GOAL OF THE EXERCISE:
A line qualifies if it holds the string "sheap". Copy every qualifying line from the records.

________________

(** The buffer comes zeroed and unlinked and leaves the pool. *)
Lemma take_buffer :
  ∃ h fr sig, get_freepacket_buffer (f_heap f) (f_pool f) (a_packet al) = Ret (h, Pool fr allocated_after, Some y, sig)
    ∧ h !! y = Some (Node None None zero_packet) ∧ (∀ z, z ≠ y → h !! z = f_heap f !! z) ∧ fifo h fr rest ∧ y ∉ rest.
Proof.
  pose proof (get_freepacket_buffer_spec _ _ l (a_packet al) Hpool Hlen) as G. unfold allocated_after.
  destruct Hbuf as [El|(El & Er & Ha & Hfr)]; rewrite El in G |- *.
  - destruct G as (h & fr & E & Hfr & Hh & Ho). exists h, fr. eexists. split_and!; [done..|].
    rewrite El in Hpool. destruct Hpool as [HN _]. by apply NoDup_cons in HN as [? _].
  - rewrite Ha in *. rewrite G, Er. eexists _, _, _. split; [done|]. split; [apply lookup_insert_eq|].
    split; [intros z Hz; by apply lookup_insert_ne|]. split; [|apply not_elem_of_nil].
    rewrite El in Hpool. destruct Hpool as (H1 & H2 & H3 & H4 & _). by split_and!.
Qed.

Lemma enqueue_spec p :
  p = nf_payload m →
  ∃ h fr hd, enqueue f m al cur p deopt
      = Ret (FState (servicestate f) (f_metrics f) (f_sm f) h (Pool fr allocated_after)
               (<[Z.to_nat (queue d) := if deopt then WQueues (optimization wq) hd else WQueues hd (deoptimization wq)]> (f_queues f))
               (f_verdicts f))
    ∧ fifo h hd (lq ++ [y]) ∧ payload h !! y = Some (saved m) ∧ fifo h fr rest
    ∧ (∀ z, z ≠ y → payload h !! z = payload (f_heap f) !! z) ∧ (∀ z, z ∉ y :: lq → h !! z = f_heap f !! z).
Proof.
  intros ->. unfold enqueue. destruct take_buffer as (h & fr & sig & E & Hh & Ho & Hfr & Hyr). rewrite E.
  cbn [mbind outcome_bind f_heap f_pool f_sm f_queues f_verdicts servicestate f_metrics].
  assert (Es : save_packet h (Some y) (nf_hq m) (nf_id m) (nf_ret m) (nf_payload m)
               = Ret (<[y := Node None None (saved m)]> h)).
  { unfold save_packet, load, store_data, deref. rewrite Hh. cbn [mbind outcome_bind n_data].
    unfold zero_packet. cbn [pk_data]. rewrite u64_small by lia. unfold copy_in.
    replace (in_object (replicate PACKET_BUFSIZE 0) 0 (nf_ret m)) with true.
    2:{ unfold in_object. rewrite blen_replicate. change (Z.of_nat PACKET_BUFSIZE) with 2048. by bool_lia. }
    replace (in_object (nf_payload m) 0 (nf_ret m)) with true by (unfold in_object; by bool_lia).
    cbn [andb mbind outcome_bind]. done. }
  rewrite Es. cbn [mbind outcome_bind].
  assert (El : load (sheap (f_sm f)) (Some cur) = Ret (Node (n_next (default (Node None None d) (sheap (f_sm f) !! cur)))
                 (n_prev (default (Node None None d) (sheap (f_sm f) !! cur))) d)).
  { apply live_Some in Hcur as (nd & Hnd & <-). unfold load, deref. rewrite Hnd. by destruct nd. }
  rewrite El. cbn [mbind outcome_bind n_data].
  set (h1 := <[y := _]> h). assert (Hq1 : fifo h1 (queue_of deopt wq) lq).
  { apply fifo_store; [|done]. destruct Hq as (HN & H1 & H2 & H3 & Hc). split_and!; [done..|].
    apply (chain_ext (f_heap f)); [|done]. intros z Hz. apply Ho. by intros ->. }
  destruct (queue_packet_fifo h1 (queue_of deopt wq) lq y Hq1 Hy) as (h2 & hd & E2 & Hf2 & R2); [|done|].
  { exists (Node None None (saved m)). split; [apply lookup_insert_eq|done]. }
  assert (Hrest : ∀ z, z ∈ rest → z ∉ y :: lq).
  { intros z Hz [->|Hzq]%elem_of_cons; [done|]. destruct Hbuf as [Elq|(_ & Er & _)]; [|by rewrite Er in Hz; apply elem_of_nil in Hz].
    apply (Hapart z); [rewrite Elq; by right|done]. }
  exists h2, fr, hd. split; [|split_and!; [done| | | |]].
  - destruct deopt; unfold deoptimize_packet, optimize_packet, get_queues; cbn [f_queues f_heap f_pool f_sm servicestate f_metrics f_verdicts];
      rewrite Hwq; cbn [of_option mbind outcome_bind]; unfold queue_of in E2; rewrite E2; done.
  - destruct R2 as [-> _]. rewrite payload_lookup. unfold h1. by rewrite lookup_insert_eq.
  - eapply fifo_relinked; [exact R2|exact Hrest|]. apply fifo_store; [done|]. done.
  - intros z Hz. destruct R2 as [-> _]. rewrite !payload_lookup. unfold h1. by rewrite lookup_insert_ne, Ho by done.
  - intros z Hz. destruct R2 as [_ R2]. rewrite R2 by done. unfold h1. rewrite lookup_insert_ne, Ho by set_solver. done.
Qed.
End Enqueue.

________________

TASK OUTPUT:
  assert (El : load (sheap (f_sm f)) (Some cur) = Ret (Node (n_next (default (Node None None d) (sheap (f_sm f) !! cur)))
                 (n_prev (default (Node None None d) (sheap (f_sm f) !! cur))) d)).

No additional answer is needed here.